◆ **WHAT YOU HAVE TO DO**:
Each record must be printed exactly as given.

=-=-=-=-=

Lemma taker_step_compute s log published j t old_head :
  inv r0 s log published -> nth_error (threads s) j = Some t ->
  th_pc t = AtCompute old_head ->
  exists s' published',
    system_step j s = Ok s' /\ inv r0 s' (log_step j s log) published'.
Proof.
  intros Hinv Ej Epc. open_step Hinv Ej Epc.
  destruct Hpcok as [T [HT Hold]].
  destruct (inv_static _ _ _ _ Hinv) as [Hsz [Hcap [Hel [Hph [Hpt Hd]]]]].
  destruct (ProducersFacts.geometry r0 Hinv0)
    as [Hs [_ [_ [_ [_ [_ [_ [Hf [He _]]]]]]]]].
  pose proof (inv_room _ _ _ _ Hinv) as Hroom.
  rewrite Hsz, Hpt.
  destruct (Z.eqb_spec (size r0) 0) as [E|_]; [lia|].
  rewrite Hold, entries_at by lia. cbn zeta.
  pose proof (granted_bounds (th_behavior t) (th_max t)
                (entries_of r0 - T) Hmax ltac:(lia)) as [Hg1 Hg2].
  destruct (Z.eqb_spec (granted (th_behavior t) (th_max t)
                          (entries_of r0 - T)) 0) as [E0|E0];
    cbn [bind]; eexists; exists published; (split; [reflexivity|]);
    apply (taker_thread_only s log published j t); try assumption;
    try (no_entry Hinv Ej Epc).
  - unfold thread_ok. cbn [at_pc th_side th_max th_table th_pc].
    repeat split; try assumption. left. reflexivity.
  - unfold thread_ok. cbn [at_pc th_side th_max th_table th_pc].
    repeat split; try assumption; try lia.
    exists T. repeat split; try lia.
    apply taker_next_slot; lia.
Qed.

Lemma taker_step_returned s log published j t c :
  inv r0 s log published -> nth_error (threads s) j = Some t ->
  th_pc t = Returned c ->
  exists s' published',
    system_step j s = Ok s' /\ inv r0 s' (log_step j s log) published'.
Proof.
  intros Hinv Ej Epc. open_step Hinv Ej Epc. cbn [bind].
  exists s, published. rewrite (ProducersFacts.system_same s j t Ej).
  split; [reflexivity | exact Hinv].
Qed.

Lemma taker_step_wait s log published j t n old_head new_head :
  inv r0 s log published -> nth_error (threads s) j = Some t ->
  th_pc t = AtWait n old_head new_head ->
  exists s' published',
    system_step j s = Ok s' /\ inv r0 s' (log_step j s log) published'.
Proof.
  intros Hinv Ej Epc. open_step Hinv Ej Epc.
  destruct Hpcok as [Hn [x [Hx [Hxj Hxn]]]].
  pose proof (taker_own_entry s log published j t x Hinv Ej Hx Hxj) as Hown.
  unfold entry_ok in Hown. rewrite Epc in Hown.
  destruct Hown as [Hcnt [Hold [Hnew [Hp Hfl]]]].
  destruct (Z.eqb_spec (cons_tail (ring s)) old_head) as [E|E]; cbn [negb bind].
  - eexists. exists published. split; [reflexivity|].
    assert (Hoff : published = res_off x).
    { pose proof (inv_room _ _ _ _ Hinv) as Hroom.
      pose proof (inv_published _ _ _ _ Hinv) as Hpub.
      destruct (ProducersFacts.chained_bounds log 0 x
                  (inv_chain _ _ _ _ Hinv) Hx) as [B1 [B2 B3]].
      apply taker_slot_inj; try lia.
      rewrite <- (inv_tail _ _ _ _ Hinv), E. exact Hold. }
    apply (taker_thread_only s log published j t); try assumption.
    + unfold thread_ok. cbn [at_pc th_side th_max th_table th_pc].
      repeat split; try assumption. exists x. auto.
    + intros y Hy Hyj _.
      assert (y = x).
      { apply (ProducersFacts.once_same_thread log); try assumption.
        - apply (inv_once _ _ _ _ Hinv).
        - congruence. }
      subst y. unfold entry_ok. cbn [at_pc th_pc th_table].
      repeat split; assumption.
  - exists s, published. rewrite (ProducersFacts.system_same s j t Ej).
    split; [reflexivity | exact Hinv].
Qed.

=-=-=-=-=

◆ **EXERCISE RESPONSE**:
Lemma taker_step_compute s log published j t old_head :
  inv r0 s log published -> nth_error (threads s) j = Some t ->
  th_pc t = AtCompute old_head ->
  exists s' published',
    system_step j s = Ok s' /\ inv r0 s' (log_step j s log) published'.
Proof.
  intros Hinv Ej Epc. open_step Hinv Ej Epc.
  destruct Hpcok as [T [HT Hold]].
  destruct (inv_static _ _ _ _ Hinv) as [Hsz [Hcap [Hel [Hph [Hpt Hd]]]]].
  destruct (ProducersFacts.geometry r0 Hinv0)
    as [Hs [_ [_ [_ [_ [_ [_ [Hf [He _]]]]]]]]].
  pose proof (inv_room _ _ _ _ Hinv) as Hroom.
  rewrite Hsz, Hpt.
  destruct (Z.eqb_spec (size r0) 0) as [E|_]; [lia|].
  rewrite Hold, entries_at by lia. cbn zeta.
  pose proof (granted_bounds (th_behavior t) (th_max t)
                (entries_of r0 - T) Hmax ltac:(lia)) as [Hg1 Hg2].
  destruct (Z.eqb_spec (granted (th_behavior t) (th_max t)
                          (entries_of r0 - T)) 0) as [E0|E0];
    cbn [bind]; eexists; exists published; (split; [reflexivity|]);
    apply (taker_thread_only s log published j t); try assumption;
    try (no_entry Hinv Ej Epc).
  - unfold thread_ok. cbn [at_pc th_side th_max th_table th_pc].
    repeat split; try assumption. left. reflexivity.
  - unfold thread_ok. cbn [at_pc th_side th_max th_table th_pc].
    repeat split; try assumption; try lia.
    exists T. repeat split; try lia.
    apply taker_next_slot; lia.
Qed.

Lemma taker_step_returned s log published j t c :
  inv r0 s log published -> nth_error (threads s) j = Some t ->
  th_pc t = Returned c ->
  exists s' published',
    system_step j s = Ok s' /\ inv r0 s' (log_step j s log) published'.
Proof.
  intros Hinv Ej Epc. open_step Hinv Ej Epc. cbn [bind].
  exists s, published. rewrite (ProducersFacts.system_same s j t Ej).
  split; [reflexivity | exact Hinv].
Qed.

Lemma taker_step_wait s log published j t n old_head new_head :
  inv r0 s log published -> nth_error (threads s) j = Some t ->
  th_pc t = AtWait n old_head new_head ->
  exists s' published',
    system_step j s = Ok s' /\ inv r0 s' (log_step j s log) published'.
Proof.
  intros Hinv Ej Epc. open_step Hinv Ej Epc.
  destruct Hpcok as [Hn [x [Hx [Hxj Hxn]]]].
  pose proof (taker_own_entry s log published j t x Hinv Ej Hx Hxj) as Hown.
  unfold entry_ok in Hown. rewrite Epc in Hown.
  destruct Hown as [Hcnt [Hold [Hnew [Hp Hfl]]]].
  destruct (Z.eqb_spec (cons_tail (ring s)) old_head) as [E|E]; cbn [negb bind].
  - eexists. exists published. split; [reflexivity|].
    assert (Hoff : published = res_off x).
    { pose proof (inv_room _ _ _ _ Hinv) as Hroom.
      pose proof (inv_published _ _ _ _ Hinv) as Hpub.
      destruct (ProducersFacts.chained_bounds log 0 x
                  (inv_chain _ _ _ _ Hinv) Hx) as [B1 [B2 B3]].
      apply taker_slot_inj; try lia.
      rewrite <- (inv_tail _ _ _ _ Hinv), E. exact Hold. }
    apply (taker_thread_only s log published j t); try assumption.
    + unfold thread_ok. cbn [at_pc th_side th_max th_table th_pc].
      repeat split; try assumption. exists x. auto.
    + intros y Hy Hyj _.
      assert (y = x).
      { apply (ProducersFacts.once_same_thread log); try assumption.
        - apply (inv_once _ _ _ _ Hinv).
        - congruence. }
      subst y. unfold entry_ok. cbn [at_pc th_pc th_table].
      repeat split; assumption.
  - exists s, published. rewrite (ProducersFacts.system_same s j t Ej).
    split; [reflexivity | exact Hinv].
Qed.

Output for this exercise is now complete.